- HOW TO COMPLETE THIS TASK -
Starting at the line that contains "(** A code that", repeat each line exactly through the last line of the listing, and repeat nothing else.

- DATASET CONTENT -
BEGIN

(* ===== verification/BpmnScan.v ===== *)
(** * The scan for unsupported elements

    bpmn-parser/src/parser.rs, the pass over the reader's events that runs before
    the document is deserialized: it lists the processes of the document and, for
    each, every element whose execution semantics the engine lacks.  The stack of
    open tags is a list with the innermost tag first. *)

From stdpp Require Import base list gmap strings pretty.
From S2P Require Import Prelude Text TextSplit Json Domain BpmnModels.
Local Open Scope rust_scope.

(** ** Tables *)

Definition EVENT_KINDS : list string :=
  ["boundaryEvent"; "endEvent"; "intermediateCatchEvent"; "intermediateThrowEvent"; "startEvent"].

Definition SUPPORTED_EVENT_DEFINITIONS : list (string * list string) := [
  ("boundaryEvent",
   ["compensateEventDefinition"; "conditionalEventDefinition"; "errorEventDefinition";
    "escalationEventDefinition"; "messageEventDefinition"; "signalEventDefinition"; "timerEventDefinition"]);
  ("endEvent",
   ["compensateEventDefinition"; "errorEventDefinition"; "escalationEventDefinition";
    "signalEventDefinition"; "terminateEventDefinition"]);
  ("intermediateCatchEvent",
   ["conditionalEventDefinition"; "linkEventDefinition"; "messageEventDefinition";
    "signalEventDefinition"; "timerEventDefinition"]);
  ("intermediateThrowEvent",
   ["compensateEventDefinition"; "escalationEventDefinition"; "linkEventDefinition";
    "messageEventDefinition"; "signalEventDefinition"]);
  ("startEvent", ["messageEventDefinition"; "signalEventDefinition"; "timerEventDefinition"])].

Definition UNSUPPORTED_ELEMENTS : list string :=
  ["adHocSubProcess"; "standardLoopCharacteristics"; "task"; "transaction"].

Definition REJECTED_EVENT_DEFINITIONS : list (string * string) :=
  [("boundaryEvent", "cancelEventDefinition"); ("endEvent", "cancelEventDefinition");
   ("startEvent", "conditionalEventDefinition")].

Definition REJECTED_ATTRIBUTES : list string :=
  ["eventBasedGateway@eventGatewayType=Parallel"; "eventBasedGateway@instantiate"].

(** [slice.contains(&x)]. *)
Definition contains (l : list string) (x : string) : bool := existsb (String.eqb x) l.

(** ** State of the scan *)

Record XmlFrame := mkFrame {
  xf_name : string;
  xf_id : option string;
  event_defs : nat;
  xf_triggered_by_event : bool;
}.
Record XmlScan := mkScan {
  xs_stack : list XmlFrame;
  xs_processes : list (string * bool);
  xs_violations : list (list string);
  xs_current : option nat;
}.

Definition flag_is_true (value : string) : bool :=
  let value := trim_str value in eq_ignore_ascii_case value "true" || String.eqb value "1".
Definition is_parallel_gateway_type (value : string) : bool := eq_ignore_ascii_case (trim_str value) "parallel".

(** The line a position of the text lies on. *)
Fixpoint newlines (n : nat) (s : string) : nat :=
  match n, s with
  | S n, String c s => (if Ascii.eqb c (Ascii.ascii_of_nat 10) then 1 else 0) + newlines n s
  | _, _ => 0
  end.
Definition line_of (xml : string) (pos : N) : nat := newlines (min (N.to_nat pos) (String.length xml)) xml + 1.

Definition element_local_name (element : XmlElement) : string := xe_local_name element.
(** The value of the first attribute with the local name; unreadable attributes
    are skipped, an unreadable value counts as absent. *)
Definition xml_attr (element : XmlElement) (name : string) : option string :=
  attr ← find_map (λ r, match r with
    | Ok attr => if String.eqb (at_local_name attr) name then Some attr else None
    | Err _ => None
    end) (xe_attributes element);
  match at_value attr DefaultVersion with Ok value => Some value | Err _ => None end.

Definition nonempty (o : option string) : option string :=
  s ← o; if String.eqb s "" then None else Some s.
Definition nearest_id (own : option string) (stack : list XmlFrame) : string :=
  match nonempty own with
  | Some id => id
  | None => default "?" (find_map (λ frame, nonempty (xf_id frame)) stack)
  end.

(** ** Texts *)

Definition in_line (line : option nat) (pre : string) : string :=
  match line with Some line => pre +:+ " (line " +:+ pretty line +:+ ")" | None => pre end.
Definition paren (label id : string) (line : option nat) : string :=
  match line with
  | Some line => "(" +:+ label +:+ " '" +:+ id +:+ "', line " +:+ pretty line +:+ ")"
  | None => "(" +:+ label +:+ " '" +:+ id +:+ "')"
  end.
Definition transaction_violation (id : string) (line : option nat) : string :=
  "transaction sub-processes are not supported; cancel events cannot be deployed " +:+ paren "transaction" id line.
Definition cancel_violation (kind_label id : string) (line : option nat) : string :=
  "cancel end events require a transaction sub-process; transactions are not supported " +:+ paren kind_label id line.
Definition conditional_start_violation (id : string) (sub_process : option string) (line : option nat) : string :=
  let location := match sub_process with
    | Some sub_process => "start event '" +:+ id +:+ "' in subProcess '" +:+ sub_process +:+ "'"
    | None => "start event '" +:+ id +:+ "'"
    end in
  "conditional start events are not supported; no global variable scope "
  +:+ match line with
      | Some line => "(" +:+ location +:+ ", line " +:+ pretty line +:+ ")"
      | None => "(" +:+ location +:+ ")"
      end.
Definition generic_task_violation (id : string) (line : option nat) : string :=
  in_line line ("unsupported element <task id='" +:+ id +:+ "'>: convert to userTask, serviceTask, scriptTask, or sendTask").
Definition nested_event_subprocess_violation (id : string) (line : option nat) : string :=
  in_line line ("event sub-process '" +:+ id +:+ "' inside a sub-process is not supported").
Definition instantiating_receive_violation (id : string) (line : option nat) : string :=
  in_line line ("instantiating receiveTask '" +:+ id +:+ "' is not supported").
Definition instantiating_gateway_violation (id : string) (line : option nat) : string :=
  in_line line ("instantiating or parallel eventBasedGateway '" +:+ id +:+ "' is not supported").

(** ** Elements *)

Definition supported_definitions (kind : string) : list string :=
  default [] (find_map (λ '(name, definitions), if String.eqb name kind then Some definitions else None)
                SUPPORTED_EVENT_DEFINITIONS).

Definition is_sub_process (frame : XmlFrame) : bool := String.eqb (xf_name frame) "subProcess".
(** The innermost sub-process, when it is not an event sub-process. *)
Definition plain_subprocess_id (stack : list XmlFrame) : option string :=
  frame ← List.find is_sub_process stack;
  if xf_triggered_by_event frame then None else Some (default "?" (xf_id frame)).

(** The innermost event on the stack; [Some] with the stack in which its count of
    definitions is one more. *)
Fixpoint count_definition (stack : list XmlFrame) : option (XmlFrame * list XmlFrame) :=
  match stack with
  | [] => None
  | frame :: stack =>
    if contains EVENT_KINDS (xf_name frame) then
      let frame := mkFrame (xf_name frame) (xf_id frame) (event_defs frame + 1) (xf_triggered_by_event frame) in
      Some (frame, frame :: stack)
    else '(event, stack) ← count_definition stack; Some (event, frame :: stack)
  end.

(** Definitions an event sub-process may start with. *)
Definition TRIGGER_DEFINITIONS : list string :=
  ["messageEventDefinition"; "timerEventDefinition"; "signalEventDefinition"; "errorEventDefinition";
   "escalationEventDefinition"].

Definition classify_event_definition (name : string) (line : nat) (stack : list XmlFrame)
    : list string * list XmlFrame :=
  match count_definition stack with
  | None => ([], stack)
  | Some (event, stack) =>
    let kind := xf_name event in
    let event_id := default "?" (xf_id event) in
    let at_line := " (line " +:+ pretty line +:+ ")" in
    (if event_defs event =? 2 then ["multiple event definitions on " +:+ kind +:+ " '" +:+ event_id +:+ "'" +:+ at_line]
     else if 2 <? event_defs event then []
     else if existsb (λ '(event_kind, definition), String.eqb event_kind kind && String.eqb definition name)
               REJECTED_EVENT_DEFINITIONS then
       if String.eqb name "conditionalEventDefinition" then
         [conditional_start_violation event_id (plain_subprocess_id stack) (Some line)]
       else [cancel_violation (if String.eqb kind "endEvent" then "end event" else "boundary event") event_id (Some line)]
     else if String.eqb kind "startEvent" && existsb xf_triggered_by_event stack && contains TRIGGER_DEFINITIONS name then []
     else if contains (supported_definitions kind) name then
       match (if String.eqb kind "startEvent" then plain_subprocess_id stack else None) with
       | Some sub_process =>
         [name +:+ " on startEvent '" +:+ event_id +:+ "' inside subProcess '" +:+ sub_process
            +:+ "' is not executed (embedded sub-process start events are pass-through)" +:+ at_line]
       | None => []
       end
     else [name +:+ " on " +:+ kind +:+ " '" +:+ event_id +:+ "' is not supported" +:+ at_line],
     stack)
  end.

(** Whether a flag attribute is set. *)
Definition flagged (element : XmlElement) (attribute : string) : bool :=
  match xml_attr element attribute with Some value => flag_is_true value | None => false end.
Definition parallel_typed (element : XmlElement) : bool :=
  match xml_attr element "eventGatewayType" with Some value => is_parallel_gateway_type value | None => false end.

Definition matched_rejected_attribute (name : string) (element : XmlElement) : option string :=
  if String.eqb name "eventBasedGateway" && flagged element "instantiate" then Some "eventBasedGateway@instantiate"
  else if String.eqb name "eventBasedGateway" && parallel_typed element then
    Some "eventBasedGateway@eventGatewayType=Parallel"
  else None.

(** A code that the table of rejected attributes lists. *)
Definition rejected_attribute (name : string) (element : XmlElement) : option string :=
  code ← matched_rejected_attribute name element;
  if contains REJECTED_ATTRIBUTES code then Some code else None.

END

- RESPONSE FOR THIS EXERCISE -
(** A code that the table of rejected attributes lists. *)
Definition rejected_attribute (name : string) (element : XmlElement) : option string :=
  code ← matched_rejected_attribute name element;
  if contains REJECTED_ATTRIBUTES code then Some code else None.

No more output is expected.